▶ **Assigned task**
When the line containing "q ← qnext lim crc (g_cubins m) (DrainBegin" appears in the data below, begin copying there and stop only after the line containing "let x := flush_execs (xe_exec e) x in".

Data entries:
(** A step of the guard touches its own thread's share only. *)
Lemma gnext_frame g x g' t :
  gnext g x = Some g' -> t <> gthread x -> pcs g' !! t = pcs g !! t /\ open_scopes g' t = open_scopes g t.
Proof.
  unfold open_scopes. destruct x as [u|u|u|u]; simpl; intros H Hne;
    unfold enter, leave, try_enter_uncontended, take_ownership, set_mu, set_pc, clear_pc in H;
    repeat case_match; simplify_eq; simpl; rewrite ?lookup_insert_ne, ?lookup_delete_ne by done; done.
Qed.

(** What a step of the guard leaves its own thread with. *)
Lemma gnext_own k g x g' p d b :
  ginv k g -> gnext g x = Some g' ->
  let t := gthread x in
  fits (pcs g !! t) p = true ->
  (pcs g !! t = None -> match x, p with Enter _, Then Hold _ | Leave _, Then Release _ | Try _, TryElse _ _ => True | _, _ => False end) ->
  safe d b (depth_in (pcs g !! t) (open_scopes g t)) p = true ->
  let p' := match pcs g' !! t with
            | Some _ => p
            | None => match p with
                      | Done => Done | Then _ k => k
                      | TryElse u v => if (open_scopes g t <? open_scopes g' t)%nat then u else v
                      end
            end in
  fits (pcs g' !! t) p' = true /\ safe d b (depth_in (pcs g' !! t) (open_scopes g' t)) p' = true /\
  (S (weight p' - spent (pcs g' !! t)) <= weight p - spent (pcs g !! t))%nat.
Proof.
  intros Hg Hx t Hf Hh Hs. destruct x as [u|u|u|u]; unfold t in *; clear t; simpl in *; destruct (pcs g !! u) as [c|] eqn:Ec; try done.
  - destruct p as [|[] k1|]; try (by destruct (Hh eq_refl)). injection Hx as <-. unfold enter. case_bool_decide as Ho; simpl.
    + rewrite Ec. simpl. rewrite (scopes_insert g _ u (S (open_scopes g u))), decide_True by done.
      split_and!; [done|done|lia].
    + rewrite lookup_insert_eq. simpl. split_and!; [done|done|lia].
  - destruct p as [|[] k1|]; try (by destruct (Hh eq_refl)). destruct (Nat.eqb_spec (open_scopes g u) 0) as [|Hn]; [done|].
    injection Hx as <-. unfold leave. rewrite (gi_depth k g Hg u) by lia.
    destruct (Z.ltb_spec 1 (Z.of_nat (open_scopes g u))); simpl.
    + rewrite Ec. simpl. rewrite (scopes_insert g _ u (pred (open_scopes g u))), decide_True by done.
      apply andb_true_iff in Hs as [_ Hs]. split_and!; [done|done|lia].
    + rewrite lookup_insert_eq. simpl in *. replace (open_scopes g u) with 1%nat in Hs by lia. split_and!; [done|done|lia].
  - destruct p as [|[] k1|p1 p2]; try (by destruct (Hh eq_refl)). injection Hx as <-. unfold try_enter_uncontended.
    case_bool_decide as Ho; simpl.
    + rewrite Ec. simpl. apply (gi_owner k g Hg) in Ho.
      change (open_scopes (Guard _ _ _ _ _ _ _ _ _ _ _) u) with (open_scopes g u). rewrite Nat.ltb_irrefl.
      split_and!; [done|destruct (open_scopes g u); [lia|done]|lia].
    + rewrite lookup_insert_eq. simpl. split_and!; [done|done|lia].
  - pose proof (no_scope k g Hg u c Ec) as Hz. rewrite Hz in *. destruct c; destruct p as [|[] k1|p1 p2]; try done;
      unfold take_ownership, set_mu, set_pc, clear_pc in Hx; try destruct (mu_ g) eqn:Em; try done; injection Hx as <-; simpl in *;
      rewrite ?lookup_insert_eq, ?lookup_delete_eq; simpl;
      unfold open_scopes in *; simpl; rewrite ?Hz, ?lookup_insert_eq; simpl; split_and!; try done; try lia.
    all: apply andb_true_iff in Hs as [H1 H2]; done.
Qed.
Lemma issued_run t os s s' :
  launch_run s os = Some s' ->
  issued_by t s' = issued_by t s ++ (dispatched (events_of t os) (depth_of t s)).1 /\
  depth_of t s' = (dispatched (events_of t os) (depth_of t s)).2.
Proof.
  revert s. induction os as [|o os IH]; intros s Hrun; simpl in Hrun; [simplify_eq; simpl; by rewrite app_nil_r|].
  destruct (launch_next s o) as [s1|] eqn:E; [|done]. simpl in Hrun. destruct (IH _ Hrun) as [-> ->]. clear IH Hrun.
  destruct o as [t' e|t' a|en]; simpl in E.
  - case_decide; [|done]. injection E as <-. unfold callback. destruct (on_callback e _) as [b d] eqn:Eb.
    assert (Hs : forall b s1 p, issued_by t (if b : bool then goto t' p s1 else s1) = issued_by t s1 /\
      depth_of t (if b then goto t' p s1 else s1) = depth_of t s1) by (by intros [] ? ?).
    destruct (Hs b (MkLaunch (g_launch_ordinal s) (g_sampler s) (g_corr s) (g_names s) (g_name_seq s) (g_sampled_seq s) (g_lb s)
      (lb_fires s) (wire s) (g_launch_unattached s) (<[t' := d]> (g_rt_launch_depth s)) (inside s)
      (if b then issued s ++ [(t', ev_data e)] else issued s) (skipped s) (queued s)) (Some (AtOrdinal (ev_data e)))) as [-> ->].
    unfold issued_by, depth_of, events_of. simpl. destruct (decide (t' = t)) as [->|Hne]; simpl.
    + rewrite lookup_insert_eq. simpl. unfold depth_of in Eb. rewrite Eb. destruct (dispatched _ d) as [ds d2]. simpl.
      destruct b; simpl; [|done]. rewrite omap_app. simpl. by rewrite decide_True, <- app_assoc.
    + rewrite lookup_insert_ne by done. destruct b; [|done]. rewrite omap_app. simpl. by rewrite decide_False, app_nil_r.
  - destruct (go_rest _ _ _ _ E) as [E1 E2]. unfold issued_by, depth_of. by rewrite E1, E2.
  - destruct (flush log_emit en (g_lb s) (lb_fires s)) as [b fs]. by injection E as <-.
Qed.

(** What identifies a launch in its record. *)
Definition launch_key : Type := Z * Z * Z.
Definition key_of (x : Z * callback_data) : launch_key := (x.1, hash_name (cb_symbolName x.2), cb_contextUid x.2).
Definition record_key (l : gpu_launch_v1) : launch_key := (l_tid l, l_kernel_id l, l_context_id l).
Definition pc_key (x : Z * lpc) : launch_key :=
  match x.2 with
  | AtOrdinal cb | AtSample cb _ | AtGate cb _ _ | AtName cb _ _ | AtCorrelate cb _ _ => key_of (x.1, cb)
  | AtSampled _ _ l | AtAdd _ _ l => record_key l
  end.
Definition pending_keys (m : gmap Z lpc) : list launch_key := map pc_key (map_to_list m).
Definition process_lines : list log_line :=
  [("perfagent-cupti: graph_execs=%llu multi_device=%llu devices=%zu"%string,
    [ALlu (e_cnt x g_exec_from_graph_); ALlu (e_cnt x g_multi_device); AZu (Z.of_nat (length (g_devices_seen x)))]);
   ("perfagent-cupti: cupti_calls=%llu cupti_reentrant=%llu cupti_waits=%llu cupti_try_failed_self=%llu cupti_try_failed_other=%llu cupti_max_depth=%u cupti_calls_misplaced=%llu cupti_flush_under_guard=%llu timer_ticks=%llu timer_drains=%llu timer_skipped=%llu"%string,
    [ALlu (entries_ g); ALlu (reentries_ g); ALlu (waits_ g); ALlu (try_failed_self_ g); ALlu (try_failed_other_ g); AU (max_depth_ g);
     ALlu (misplaced_callback_calls (r_cupti r)); ALlu (flush_under_guard (r_cupti r));
     ALlu (tp_ticks (r_plan r)); ALlu (tp_drains (r_plan r)); ALlu (tp_skipped (r_plan r))])].

Definition off_line : log_line :=
  ("perfagent-cupti: pc_sampling=off tier_refused=%llu nvperf=%s (set PERFAGENT_GPU_PC_SAMPLING=continuous or =serialized)"%string,
   [ALlu (ad_tier_refused ad); AS (ad_nvperf ad)]).
(** One [settle] run to its end, and one [drain]. *)
Fixpoint settle_pass (fuel : nat) (m : modules) : option modules :=
  match fuel with
  | O => None
  | S fuel =>
      match settling (g_cubins m) with
      | SIdle => Some m
      | _ => q ← qnext lim crc (g_cubins m) Settle; settle_pass fuel (set_ann (told_by (g_cubins m) q (ann m)) (set_cubins q m))
      end
  end.
Definition settle (m : modules) : option modules :=
  q ← qnext lim crc (g_cubins m) SettleBegin; settle_pass (4 * length (pending_ (g_cubins m)) + 2) (set_cubins q m).

Fixpoint drain_pass (fuel : nat) (m : modules) (oc : Z * Z) : option (modules * (Z * Z)) :=
  match fuel with
  | O => None
  | S fuel =>
      match draining (g_cubins m) !! 0%nat with
      | None => Some (m, oc)
      | Some (DLoop _ _) => q ← qnext lim crc (g_cubins m) (CubinQueue.Drain 0 false); drain_pass fuel (set_cubins q m) oc
      | Some (DHeld _ _ e) =>
          let '(ok, oc) := offer (length (offered (g_cubins m))) (en_crc e) (default [] (h_blocks (mem (g_cubins m)) !! en_bytes e)) oc in
          q ← qnext lim crc (g_cubins m) (CubinQueue.Drain 0 ok); drain_pass fuel (set_cubins q m) oc
      end
  end.
Definition drain (m : modules) (oc : Z * Z) : option (modules * (Z * Z)) :=
  q ← qnext lim crc (g_cubins m) (DrainBegin 0); drain_pass (2 * length (q_ (g_cubins m)) + 2) (set_cubins q m) oc.

End pass.

Section handler.
  Context (cu : cupti_pc) (getdata : nat -> getdata_result) (sem wsem start_ok stop_ok : nat -> bool) (timer : Z).
  Context (lim : CubinQueueLimits) (GetCubinCrc : list Z -> option Z) (offer : nat -> Z -> list Z -> Z * Z -> bool * (Z * Z)).

(** [at_exit_handler], from the join of the timer on.  The buffers arrive on a
    thread of CUPTI's inside [ActivityFlushAll], which waits for them. *)
Definition at_exit_handler (e : exit_env) (r : process) : option (process * list log_line) :=
  let g := ad_pc (r_adapter r) in
  let step := session_step (r_burst_cfg r) g cu getdata sem wsem start_ok stop_ok timer in
  let s := step (r_session r) (AtExit (xe_sees e) (xe_guard_free e) (xe_tid e) (xe_now e)) in
  x ← buffers_completed (xe_buffers e) (share_names (r_names r) (g_name_seq (r_launch r)) (r_exec r));
  let s := foldl step s (replicate (graph_kernels (xe_buffers e)) GraphSeen) in
  let l := take_names x (r_launch r) in
  l ← launch_next l (FlushLaunches (xe_launch e));
  let x := flush_execs (xe_exec e) x in
  let s := if g_pc_enabled g then pcb_flush sem s else s in
  let crc := cupti_cubin_crc GetCubinCrc in
  m ← settle lim crc (r_modules r);
  '(m, oc) ← drain lim crc offer m (cubins_offered r, cubins_send_failed r);
  let r' := Process (r_pid r) (r_adapter r) l x (e_names x) m s (r_cupti r) (r_plan r) (r_clock r) (r_burst_cfg r)
              (g_buffer_alloc_failed r) oc.1 oc.2 (g_resource_events r) (xe_semaphore e) (xe_report_now e) in
  Some (r', report r' (lit "exit")).
End handler.

(** ** The last settle and offer take everything *)

(** The budget of a pass covers what is left to do. *)
Definition settle_budget (q : queue) : Prop :=
  match settling q with
  | SIdle => pending_ q = []
  | SLoop d b => b = (d + length (pending_ q))%nat
  | SHeld d b _ | SKeyed d b _ | SPushed d b _ => b = (S d + length (pending_ q))%nat
  end.
Definition settle_left (q : queue) : nat :=
  4 * length (pending_ q) + match settling q with SIdle => 0 | SLoop _ _ => 1 | SHeld _ _ _ => 4 | SKeyed _ _ _ => 3 | SPushed _ _ _ => 2 end.
Definition drain_budget (q : queue) : Prop :=
  match draining q !! 0%nat with
  | None => q_ q = []
  | Some (DLoop d b) => b = (d + length (q_ q))%nat
  | Some (DHeld d b _) => b = (S d + length (q_ q))%nat
  end.
Definition drain_left (q : queue) : nat :=
  2 * length (q_ q) + match draining q !! 0%nat with None => 0 | Some (DLoop _ _) => 1 | Some (DHeld _ _ _) => 2 end.

Section passes.
  Context (lim : CubinQueueLimits) (crc : list Z -> Z) (offer : nat -> Z -> list Z -> Z * Z -> bool * (Z * Z)) (Hl : limits_ok lim).

Lemma settle_step_left q :
  settle_budget q -> settling q <> SIdle -> exists q', qnext lim crc q Settle = Some q' /\ settle_budget q' /\
    (settle_left q' < settle_left q)%nat /\ draining q' = draining q /\ capturing q' = capturing q.
Proof.
  intros Hb Hs. unfold settle_budget, settle_left in *. destruct (settling q) as [|d b|d b e|d b e|d b e] eqn:Es; [done|..];
    simpl; rewrite Es; eexists; (split; [reflexivity|]).
  - unfold settle_pop. destruct (Nat.ltb_spec d b); [|assert (pending_ q = []) by (apply nil_length_inv; lia); simpl; split_and!; try done; lia].
    destruct (pending_ q) as [|e rest] eqn:Ep; simpl in *; [lia|]. split_and!; try done; lia.
  - unfold settle_key. destruct (crc _ =? 0); [|destruct (bool_decide _)]; simpl; split_and!; try done; lia.
  - unfold settle_push. destruct (_ || _); simpl; split_and!; try done; lia.
  - unfold settle_note. destruct (_ <? _); simpl; split_and!; try done; lia.
Qed.

Lemma settle_pass_ends fuel m :
  settle_budget (g_cubins m) -> (settle_left (g_cubins m) < fuel)%nat -> exists m', settle_pass lim crc fuel m = Some m' /\
    settling (g_cubins m') = SIdle /\ pending_ (g_cubins m') = [] /\ draining (g_cubins m') = draining (g_cubins m) /\
    capturing (g_cubins m') = capturing (g_cubins m) /\ (queue_inv lim crc (g_cubins m) -> queue_inv lim crc (g_cubins m')).
Proof.
  revert m. induction fuel as [|fuel IH]; intros m Hb Hf; [lia|]. cbn [settle_pass].
  destruct (settling (g_cubins m)) eqn:Es; [exists m; unfold settle_budget in Hb; by rewrite Es in Hb|..].
  all: destruct (settle_step_left _ Hb) as (q & Eq & Hb' & Hlt & Hd & Hc); [congruence|]; rewrite Eq; cbn [mbind option_bind];
    destruct (IH (set_ann (told_by (g_cubins m) q (ann m)) (set_cubins q m)) Hb') as (m' & E & H1 & H2 & H3 & H4 & H5); [simpl; lia|];
    exists m'; rewrite E; cbn [set_ann set_cubins g_cubins] in *; split_and!; try done; try congruence;
    intros Hi; apply H5; apply (run_queue_inv lim crc Hl [Settle] (g_cubins m)); [done|by cbn [qrun]; rewrite Eq].
Qed.
Lemma twin_on_wire c1 c2 l :
  c = c1 ++ c2 -> l ∈ omap as_launch (wire_after c1) ->
  l_correlation l - 1 ∈ SampleSchedule (Z.of_nat (sr_launches r)) (sr_sample_period r) kDefaultSeed ->
  exists sl, sl ∈ omap as_sampled (wire_after c1) /\ s_correlation sl = l_correlation l.
Proof using Hc Hje Hjl Hon Hp Hn.
  intros -> Hl Ho. assert (Hn' : Z.of_nat (sr_launches r) < 2 ^ 63) by (change (2 ^ 63) with 9223372036854775808; lia).
  destruct (prefix_seqZ (launched (sr_tid r)) (fun i => stub_launch (sr_tid r) i (clock i)) _ c1 c2
    (main_omap r clock ticks _ Hc (launched (sr_tid r)) _ ltac:(by intros []) ltac:(done))) as (j & _ & Ej).
  destruct (prefix_seqZ sampled_at (fun i => (i, clock i)) _ c1 c2
    (main_omap r clock ticks _ Hc sampled_at _ ltac:(by intros []) ltac:(done))) as (k & Hk & Ek).
  assert (Hjk : (j <= k)%nat).
  { destruct (interleave_prefix _ _ _ _ Hc) as (l1 & l2 & r1 & r2 & El & Er & Hi).
    assert (Hr1 : Forall (fun a => aftermath a = true) r1).
    { pose proof (ticks_aftermath ticks) as Ht. rewrite Er in Ht. by apply list.Forall_app in Ht as [Ht _]. }
    assert (Ha : sampled_ahead (sr_tid r) l1).
    { unfold main_acts in El. eapply main_ahead; [|exact El]. constructor; [done|]. constructor; [done|]. apply tail_aftermath. }
    unfold sampled_ahead in Ha. rewrite <- (interleave_omap (launched (sr_tid r)) _ _ _ Hi), <- (interleave_omap sampled_at _ _ _ Hi) in Ha
      by (apply aftermath_none; [by intros []|done]).
    rewrite Ej, Ek, !length_map, !length_seqZ in Ha. lia. }
  rewrite (wire_sampled c1 k Hk Ek).
  assert (Hli : 1 <= l_correlation l <= Z.of_nat j).
  { destruct (batch_part sem (sr_tid r) lb (launched (sr_tid r)) flushes_launches (lb_step sem (sr_tid r)) Hon c1
      (stub_init sem (sr_sample_period r) jl je jp) [] ltac:(by apply (init_inv 32 ltac:(lia))) ltac:(done)) as [_ Eb].
    assert (Ew : omap as_launch (wire_after c1) = records (lb (foldl (stub_step sem (sr_tid r)) (stub_init sem (sr_sample_period r) jl je jp) c1)).2)
      by (apply (run_records sem (sr_tid r) as_launch lb); [apply lb_wire|done|done]).
    assert (Hin : l ∈ omap (launched (sr_tid r)) c1) by (simpl in Eb; rewrite <- Eb, <- Ew; apply elem_of_app; by left).
    rewrite Ej in Hin. apply list_elem_of_fmap in Hin as (i & -> & Hi). apply elem_of_seqZ in Hi. simpl. lia. }
  rewrite <- launch_many_schedule in Ho by (done || (vm_compute; done)).
  exists (stub_sampled (sr_tid r) (if sr_sample_period r =? 0 then 1 else sr_sample_period r) (l_correlation l - 1 + 1)
            (clock (l_correlation l - 1 + 1))). split; [|simpl; lia].
  apply (list_elem_of_fmap_2 (fun o => stub_sampled (sr_tid r) _ (o + 1) (clock (o + 1)))).
  apply (launch_many_split k (sr_launches r - k)); simpl; try lia.
  by replace (k + (sr_launches r - k))%nat with (sr_launches r) by lia.
Qed.
End Exact.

▶ **Expected answer**
  q ← qnext lim crc (g_cubins m) (DrainBegin 0); drain_pass (2 * length (q_ (g_cubins m)) + 2) (set_cubins q m) oc.

End pass.

Section handler.
  Context (cu : cupti_pc) (getdata : nat -> getdata_result) (sem wsem start_ok stop_ok : nat -> bool) (timer : Z).
  Context (lim : CubinQueueLimits) (GetCubinCrc : list Z -> option Z) (offer : nat -> Z -> list Z -> Z * Z -> bool * (Z * Z)).

(** [at_exit_handler], from the join of the timer on.  The buffers arrive on a
    thread of CUPTI's inside [ActivityFlushAll], which waits for them. *)
Definition at_exit_handler (e : exit_env) (r : process) : option (process * list log_line) :=
  let g := ad_pc (r_adapter r) in
  let step := session_step (r_burst_cfg r) g cu getdata sem wsem start_ok stop_ok timer in
  let s := step (r_session r) (AtExit (xe_sees e) (xe_guard_free e) (xe_tid e) (xe_now e)) in
  x ← buffers_completed (xe_buffers e) (share_names (r_names r) (g_name_seq (r_launch r)) (r_exec r));
  let s := foldl step s (replicate (graph_kernels (xe_buffers e)) GraphSeen) in
  let l := take_names x (r_launch r) in
  l ← launch_next l (FlushLaunches (xe_launch e));
  let x := flush_execs (xe_exec e) x in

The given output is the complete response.